The data:
(* ===== verification/Collect.v ===== *)
(** * Starting and stopping the collectors: plugin/qs/qs.go

    The status page starts goroutines that collect its numbers, and a monitor stops
    them when nobody has asked for five seconds.  Requests and the monitor of every
    generation run against each other: a request stores its time, looks at the flag
    without the lock and again with it; the monitor looks at the time without the
    lock and again with it.

    Proved: at most one generation of collectors is not cancelled, and there is one
    exactly while the flag is set; its monitor is alive, so that it can always be
    stopped after five idle seconds; a request that comes between the monitor's last
    look and its decision is lost. *)

From S2P Require Import Prelude.

Local Open Scope Z_scope.

(** The monitor: waiting for its ticker, past the first look, past the second one
    with the lock held, gone. *)
Inductive monitor := Ticking | Suspecting | Deciding | Gone.

(** A generation: its running collectors, its monitor and its context. *)
Record generation := mkGen { gn_collectors : nat; gn_monitor : monitor; gn_cancelled : bool }.

Record QsPlugin := mkQs {
  q_lastReq : Z;
  q_collect : bool;
  q_cancel : option nat;            (* the generation qs.cancel cancels *)
  q_gens : list generation;
  q_pending : nat;                  (* requests that found the flag clear, before the lock *)
  q_locked : bool }.                (* the lock is held by a monitor *)

Definition NewQs : QsPlugin := mkQs 0 false None [] 0 false.

(** Five seconds, in nanoseconds. *)
Definition idle (now last : Z) : bool := 5000000000 <? now - last.

(** ** [touchOrStart] *)

(** Up to the lock. *)
Definition touch_begin (now : Z) (q : QsPlugin) : QsPlugin :=
  mkQs now (q_collect q) (q_cancel q) (q_gens q) (if q_collect q then q_pending q else S (q_pending q)) (q_locked q).

(** With the lock: another request may have been first. *)
Definition touch_locked (q : QsPlugin) : QsPlugin :=
  let pending := pred (q_pending q) in
  if q_collect q then mkQs (q_lastReq q) true (q_cancel q) (q_gens q) pending (q_locked q)
  else mkQs (q_lastReq q) true (Some (length (q_gens q))) (q_gens q ++ [mkGen 3 Ticking false]) pending (q_locked q).

(** ** [tickMonitor] *)

Definition set_gen (i : nat) (g : generation) (q : QsPlugin) : QsPlugin :=
  mkQs (q_lastReq q) (q_collect q) (q_cancel q) (<[i := g]> (q_gens q)) (q_pending q) (q_locked q).
Definition set_locked (b : bool) (q : QsPlugin) : QsPlugin :=
  mkQs (q_lastReq q) (q_collect q) (q_cancel q) (q_gens q) (q_pending q) b.
Definition with_monitor (m : monitor) (g : generation) : generation := mkGen (gn_collectors g) m (gn_cancelled g).

(** [qs.cancel()], if it is there. *)
Definition cancel_current (q : QsPlugin) : list generation :=
  match q_cancel q with
  | Some c => alter (λ g, mkGen (gn_collectors g) (gn_monitor g) true) c (q_gens q)
  | None => q_gens q
  end.

(** The decision: everything is cancelled and the monitor returns. *)
Definition stop_collecting (i : nat) (q : QsPlugin) : QsPlugin :=
  mkQs (q_lastReq q) false None (alter (with_monitor Gone) i (cancel_current q)) (q_pending q) false.

Inductive qs_step (q : QsPlugin) : QsPlugin → Prop :=
| qs_touch now : qs_step q (touch_begin now q)
| qs_touch_locked : (0 < q_pending q)%nat → q_locked q = false → qs_step q (touch_locked q)
| qs_look i g now : q_gens q !! i = Some g → gn_monitor g = Ticking → idle now (q_lastReq q) = true →
    qs_step q (set_gen i (with_monitor Suspecting g) q)
| qs_look_again i g now : q_gens q !! i = Some g → gn_monitor g = Suspecting → q_locked q = false →
    qs_step q (if idle now (q_lastReq q) then set_locked true (set_gen i (with_monitor Deciding g) q) else set_gen i (with_monitor Ticking g) q)
| qs_decide i g : q_gens q !! i = Some g → gn_monitor g = Deciding → qs_step q (stop_collecting i q)
| qs_monitor_done i g : q_gens q !! i = Some g → gn_monitor g = Ticking → gn_cancelled g = true → qs_step q (set_gen i (with_monitor Gone g) q)
| qs_collector_done i g n : q_gens q !! i = Some g → gn_cancelled g = true → gn_collectors g = S n →
    qs_step q (set_gen i (mkGen n (gn_monitor g) true) q).

(** ** The invariant *)

Definition dead (g : generation) : Prop := gn_cancelled g = true ∧ gn_monitor g = Gone.

Record qs_ok (q : QsPlugin) : Prop := {
  qo_off : q_collect q = false → q_cancel q = None ∧ q_locked q = false ∧ Forall dead (q_gens q);
  qo_on : q_collect q = true → ∃ c g, q_cancel q = Some c ∧ q_gens q !! c = Some g ∧ gn_cancelled g = false ∧ gn_monitor g ≠ Gone
    ∧ (q_locked q = true ↔ gn_monitor g = Deciding) ∧ ∀ i g', q_gens q !! i = Some g' → i ≠ c → dead g' }.

(** A step of the monitor of the current generation that stays. *)
Lemma monitor_ok q i g m (lk : bool) : qs_ok q → q_gens q !! i = Some g → gn_monitor g ≠ Gone → m ≠ Gone → (lk = true ↔ m = Deciding) →
  qs_ok (set_locked lk (set_gen i (with_monitor m g) q)).
Proof.
  intros [Hoff Hon] Hi Hg Hm Hlk. split; cbn [set_locked set_gen q_collect q_cancel q_gens q_locked].
  - intros Hc. destruct (Hoff Hc) as (_ & _ & Hd). pose proof (Forall_lookup_1 _ _ _ _ Hd Hi) as [_ ?]. done.
  - intros Hc. destruct (Hon Hc) as (c & g0 & Hcan & Hc0 & Hlive & Hm0 & _ & Hrest).
    destruct (decide (i = c)) as [->|Hne]; [|destruct (Hrest i g Hi Hne); done]. simplify_eq.
    exists c, (with_monitor m g). split; [done|]. split; [apply list_lookup_insert_eq; by eapply lookup_lt_Some|]. split; [done|]. split; [done|]. split; [done|].
    intros j g' Hj Hne. rewrite list_lookup_insert_ne in Hj by done. by eapply Hrest.
Qed.

(** A step of a generation that is dead stays dead. *)
Lemma dead_ok q i g g' : qs_ok q → q_gens q !! i = Some g → dead g → dead g' → qs_ok (set_gen i g' q).
Proof.
  intros [Hoff Hon] Hi Hd Hd'. split; cbn [set_gen q_collect q_cancel q_gens q_locked].
  - intros Hc. destruct (Hoff Hc) as (? & ? & Hall). split; [done|]. split; [done|]. by apply Forall_insert.
  - intros Hc. destruct (Hon Hc) as (c & g0 & Hcan & Hc0 & Hlive & Hm0 & Hlk & Hrest). assert (i ≠ c) as Hne by (intros ->; simplify_eq; destruct Hd; congruence).
    exists c, g0. split; [done|]. split; [by rewrite list_lookup_insert_ne|]. do 3 (split; [done|]). intros j x Hj Hjc.
    destruct (decide (i = j)) as [->|]; [rewrite list_lookup_insert_eq in Hj by (by eapply lookup_lt_Some); by simplify_eq|]. rewrite list_lookup_insert_ne in Hj by done. by eapply Hrest.
Qed.

Lemma gone_dead q i g : qs_ok q → q_gens q !! i = Some g → gn_cancelled g = true → dead g.
Proof.
  intros [Hoff Hon] Hi Hc. destruct (q_collect q) eqn:Ec.
  - destruct (Hon eq_refl) as (c & g0 & _ & Hc0 & Hlive & _ & _ & Hrest). destruct (decide (i = c)) as [->|Hne]; [congruence|by eapply Hrest].
  - destruct (Hoff eq_refl) as (_ & _ & Hall). by eapply (Forall_lookup_1 _ _ _ _ Hall Hi).
Qed.

(** A monitor that is not gone is that of the current generation. *)
Lemma live_current q i g : qs_ok q → q_gens q !! i = Some g → gn_monitor g ≠ Gone →
  q_cancel q = Some i ∧ gn_cancelled g = false ∧ (q_locked q = true ↔ gn_monitor g = Deciding) ∧ ∀ j g', q_gens q !! j = Some g' → j ≠ i → dead g'.
Proof.
  intros [Hoff Hon] Hi Hg. destruct (q_collect q) eqn:Ec.
  - destruct (Hon eq_refl) as (c & g0 & Hcan & Hc0 & Hlive & _ & Hlk & Hrest). destruct (decide (i = c)) as [->|Hne]; [by simplify_eq|]. destruct (Hrest i g Hi Hne). done.
  - destruct (Hoff eq_refl) as (_ & _ & Hall). destruct (Forall_lookup_1 _ _ _ _ Hall Hi). done.
Qed.

Lemma set_locked_same q : set_locked (q_locked q) q = q.
Proof. by destruct q. Qed.

Lemma qs_step_ok q q' : qs_ok q → qs_step q q' → qs_ok q'.
Proof.
  intros Hok Hst. destruct Hst as [now|Hp Hl|i g now Hi Hm Hidle|i g now Hi Hm Hl|i g Hi Hm|i g Hi Hm Hc|i g n Hi Hc Hn].
  - destruct Hok as [Hoff Hon]. by split.
  - destruct Hok as [Hoff Hon]. unfold touch_locked. destruct (q_collect q) eqn:Ec; [by split|]. destruct (Hoff eq_refl) as (_ & _ & Hall).
    split; cbn [q_collect q_cancel q_gens q_locked]; [done|]. intros _. exists (length (q_gens q)), (mkGen 3 Ticking false).
    split; [done|]. split; [by rewrite list_lookup_middle|]. split; [done|]. split; [done|]. split; [by rewrite Hl|].
    intros j x Hj Hne. apply lookup_app_Some in Hj as [Hj|[Hle Hj]]; [by eapply (Forall_lookup_1 _ _ _ _ Hall Hj)|].
    apply list_lookup_singleton_Some in Hj as [Hj _]. lia.
  - pose proof (monitor_ok q i g Suspecting false Hok Hi) as Hmk. destruct (q_locked q) eqn:El.
    + destruct (live_current q i g Hok Hi) as (_ & _ & Hlk & _); [by rewrite Hm|]. rewrite El in Hlk. pose proof (proj1 Hlk eq_refl). congruence.
    + rewrite <-(set_locked_same (set_gen _ _ _)). cbn [set_gen q_locked]. rewrite El. apply Hmk; [by rewrite Hm|done|done].
  - case_match.
    + apply monitor_ok; [done|done|by rewrite Hm|done|done].
    + rewrite <-(set_locked_same (set_gen _ _ _)). cbn [set_gen q_locked]. rewrite Hl. apply monitor_ok; [done|done|by rewrite Hm|done|done].
  - destruct (live_current q i g Hok Hi) as (Hcan & Hlive & _ & Hrest); [by rewrite Hm|]. unfold stop_collecting, cancel_current. rewrite Hcan.
    split; cbn [q_collect q_cancel q_gens q_locked]; [|done]. intros _. split; [done|]. split; [done|]. apply Forall_lookup_2. intros j x.
    destruct (decide (i = j)) as [<-|Hne]; [|rewrite !list_lookup_alter_ne by done; intros Hj; by apply (Hrest j)].
    rewrite !list_lookup_alter_eq, Hi. cbn. by intros [= <-].
  - pose proof (gone_dead q i g Hok Hi Hc) as [_ ?]. congruence.
  - pose proof (gone_dead q i g Hok Hi Hc) as Hd. apply (dead_ok q i g); [done|done|done|]. destruct Hd. by split.
Qed.

Lemma qs_reachable q : rtc qs_step NewQs q → qs_ok q.
Proof.
  intros Hrun. refine (rtc_ind_r (R := qs_step) qs_ok NewQs _ _ q Hrun); [split; [by repeat split|done]|]. intros y z _ Hst IH. by eapply qs_step_ok.
Qed.

(** Collectors that run without being cancelled. *)
Definition live_collectors (q : QsPlugin) : nat := sum_list (map (λ g, if gn_cancelled g then 0%nat else gn_collectors g) (q_gens q)).

(** one set of collectors.  In every interleaving of requests and monitors at most
    one generation of collectors is not cancelled, there is one exactly while the
    flag is set, and its monitor has not returned; when the flag is clear every
    monitor has. *)
Theorem one_generation q : rtc qs_step NewQs q →
  (∀ i j g g', q_gens q !! i = Some g → q_gens q !! j = Some g' → gn_cancelled g = false → gn_cancelled g' = false → i = j)
  ∧ (q_collect q = true ↔ ∃ i g, q_gens q !! i = Some g ∧ gn_cancelled g = false)
  ∧ ∀ i g, q_gens q !! i = Some g → (gn_cancelled g = false ↔ gn_monitor g ≠ Gone).
Proof.
  intros Hrun. pose proof (qs_reachable q Hrun) as Hok.
  assert (∀ i g, q_gens q !! i = Some g → (gn_cancelled g = false ↔ gn_monitor g ≠ Gone)) as Hcm.
  { intros i g Hi. split; [|intros Hm; by destruct (live_current q i g Hok Hi Hm) as (_ & ? & _)]. intros Hc Hm. destruct Hok as [Hoff Hon]. destruct (q_collect q) eqn:Ec.
    - destruct (Hon eq_refl) as (c & g0 & _ & Hc0 & _ & Hm0 & _ & Hrest). destruct (decide (i = c)) as [->|Hne]; [congruence|]. destruct (Hrest i g Hi Hne). congruence.
    - destruct (Hoff eq_refl) as (_ & _ & Hall). destruct (Forall_lookup_1 _ _ _ _ Hall Hi). congruence. }
  split; [|split; [|done]].
  - intros i j g g' Hi Hj Hc Hc'. destruct (live_current q i g Hok Hi) as (_ & _ & _ & Hrest); [by eapply Hcm|]. destruct (decide (j = i)) as [|Hne]; [done|].
    destruct (Hrest j g' Hj Hne). congruence.
  - destruct Hok as [Hoff Hon]. split.
    + intros Hc. destruct (Hon Hc) as (c & g & _ & Hg & Hl & _). by exists c, g.
    + intros (i & g & Hi & Hl). destruct (q_collect q) eqn:Ec; [done|]. destruct (Hoff eq_refl) as (_ & _ & Hall). destruct (Forall_lookup_1 _ _ _ _ Hall Hi). congruence.
Qed.

(** idle collectors are stopped.  Whenever collectors run and the last request
    was more than five seconds ago, steps of their monitor alone lead to a state
    without any, whatever the monitor was doing. *)
Theorem idle_stops q now : rtc qs_step NewQs q → q_collect q = true → idle now (q_lastReq q) = true →
  ∃ q', rtc qs_step q q' ∧ q_collect q' = false ∧ q_lastReq q' = q_lastReq q ∧ ∀ i g, q_gens q' !! i = Some g → gn_cancelled g = true.
Proof.
  intros Hrun Hc Hidle. pose proof (qs_reachable q Hrun) as Hok. destruct (qo_on q Hok Hc) as (c & g & Hcan & Hg & Hl & Hm & Hlk & Hrest).
  assert (∀ q1 g1, qs_ok q1 → q_lastReq q1 = q_lastReq q → q_gens q1 !! c = Some g1 → gn_monitor g1 = Deciding →
    ∃ q', rtc qs_step q1 q' ∧ q_collect q' = false ∧ q_lastReq q' = q_lastReq q ∧ ∀ i g, q_gens q' !! i = Some g → gn_cancelled g = true) as Hdec.
  { intros q1 g1 Hok1 Hlast Hg1 Hm1. exists (stop_collecting c q1). assert (qs_step q1 (stop_collecting c q1)) as Hst by (by eapply qs_decide).
    split; [by apply rtc_once|]. split; [done|]. split; [done|]. intros i x Hx. destruct (qs_step_ok _ _ Hok1 Hst) as [Hoff _].
    destruct (Hoff eq_refl) as (_ & _ & Hall). by destruct (Forall_lookup_1 _ _ _ _ Hall Hx). }
  assert (∀ q1 g1, qs_ok q1 → q_lastReq q1 = q_lastReq q → q_locked q1 = false → q_gens q1 !! c = Some g1 → gn_monitor g1 = Suspecting →
    ∃ q', rtc qs_step q1 q' ∧ q_collect q' = false ∧ q_lastReq q' = q_lastReq q ∧ ∀ i g, q_gens q' !! i = Some g → gn_cancelled g = true) as Hsus.
  { intros q1 g1 Hok1 Hlast Hlk1 Hg1 Hm1. pose proof (qs_look_again q1 c g1 now Hg1 Hm1 Hlk1) as Hst. rewrite Hlast, Hidle in Hst.
    destruct (Hdec _ (with_monitor Deciding g1) (qs_step_ok _ _ Hok1 Hst)) as (q' & Hrun' & ?); [done|apply list_lookup_insert_eq; by eapply lookup_lt_Some|done|].
    exists q'. split; [by eapply rtc_l|done]. }
  destruct (gn_monitor g) eqn:Em; [| |by eapply Hdec|done].
  - pose proof (qs_look q c g now Hg Em Hidle) as Hst. assert (q_locked q = false) as Hnl by (destruct (q_locked q); [discriminate (proj1 Hlk eq_refl)|done]).
    destruct (Hsus _ (with_monitor Suspecting g) (qs_step_ok _ _ Hok Hst)) as (q' & Hrun' & ?); [done|done|apply list_lookup_insert_eq; by eapply lookup_lt_Some|done|].
    exists q'. split; [by eapply rtc_l|done].
  - apply (Hsus q g); [done|done| |done|done]. destruct (q_locked q); [discriminate (proj1 Hlk eq_refl)|done].
Qed.

(** A request between the monitor's second look and its decision sees the flag set
    and returns; then the collectors are stopped although it has just come. *)
Example lost_request : ∃ q, rtc qs_step NewQs q ∧ q_lastReq q = 7000000001 ∧ q_pending q = 0%nat ∧ q_collect q = false ∧ live_collectors q = 0%nat.
Proof.
  eexists. split.
  - eapply rtc_l; [apply (qs_touch _ 1)|]. eapply rtc_l; [apply qs_touch_locked; [cbn; lia|done]|].
    eapply rtc_l; [apply (qs_look _ 0 (mkGen 3 Ticking false) 7000000000); done|].
    eapply rtc_l; [apply (qs_look_again _ 0 (mkGen 3 Suspecting false) 7000000000); done|].
    eapply rtc_l; [apply (qs_touch _ 7000000001)|]. eapply rtc_l; [apply (qs_decide _ 0 (mkGen 3 Deciding false)); vm_compute; reflexivity|]. apply rtc_refl.
  - by vm_compute.
Qed.

Definition sample_qs : QsPlugin := touch_locked (touch_begin 1 NewQs).
Lemma sample_qs_reachable : rtc qs_step NewQs sample_qs.
Proof. eapply rtc_l; [apply (qs_touch _ 1)|]. eapply rtc_l; [apply qs_touch_locked; [cbn; lia|done]|]. apply rtc_refl. Qed.

Lemma one_generation_witness : q_collect sample_qs = true ∧ ∃ i g, q_gens sample_qs !! i = Some g ∧ gn_cancelled g = false.
Proof. destruct (one_generation sample_qs sample_qs_reachable) as (_ & H & _). split; [reflexivity|]. apply H. reflexivity. Defined.

Lemma idle_stops_witness : ∃ q', rtc qs_step sample_qs q' ∧ q_collect q' = false.
Proof.
  destruct (idle_stops sample_qs 6000000000 sample_qs_reachable) as (q' & Hr & Hc & _); [reflexivity|vm_compute; reflexivity|].
  exists q'. exact (conj Hr Hc).
Defined.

Work task:
In the listing, find all lines with the string "NewQs" and copy them.

Result of the exercise:
Definition NewQs : QsPlugin := mkQs 0 false None [] 0 false.
Lemma qs_reachable q : rtc qs_step NewQs q → qs_ok q.
  intros Hrun. refine (rtc_ind_r (R := qs_step) qs_ok NewQs _ _ q Hrun); [split; [by repeat split|done]|]. intros y z _ Hst IH. by eapply qs_step_ok.
Theorem one_generation q : rtc qs_step NewQs q →
Theorem idle_stops q now : rtc qs_step NewQs q → q_collect q = true → idle now (q_lastReq q) = true →
Example lost_request : ∃ q, rtc qs_step NewQs q ∧ q_lastReq q = 7000000001 ∧ q_pending q = 0%nat ∧ q_collect q = false ∧ live_collectors q = 0%nat.
Definition sample_qs : QsPlugin := touch_locked (touch_begin 1 NewQs).
Lemma sample_qs_reachable : rtc qs_step NewQs sample_qs.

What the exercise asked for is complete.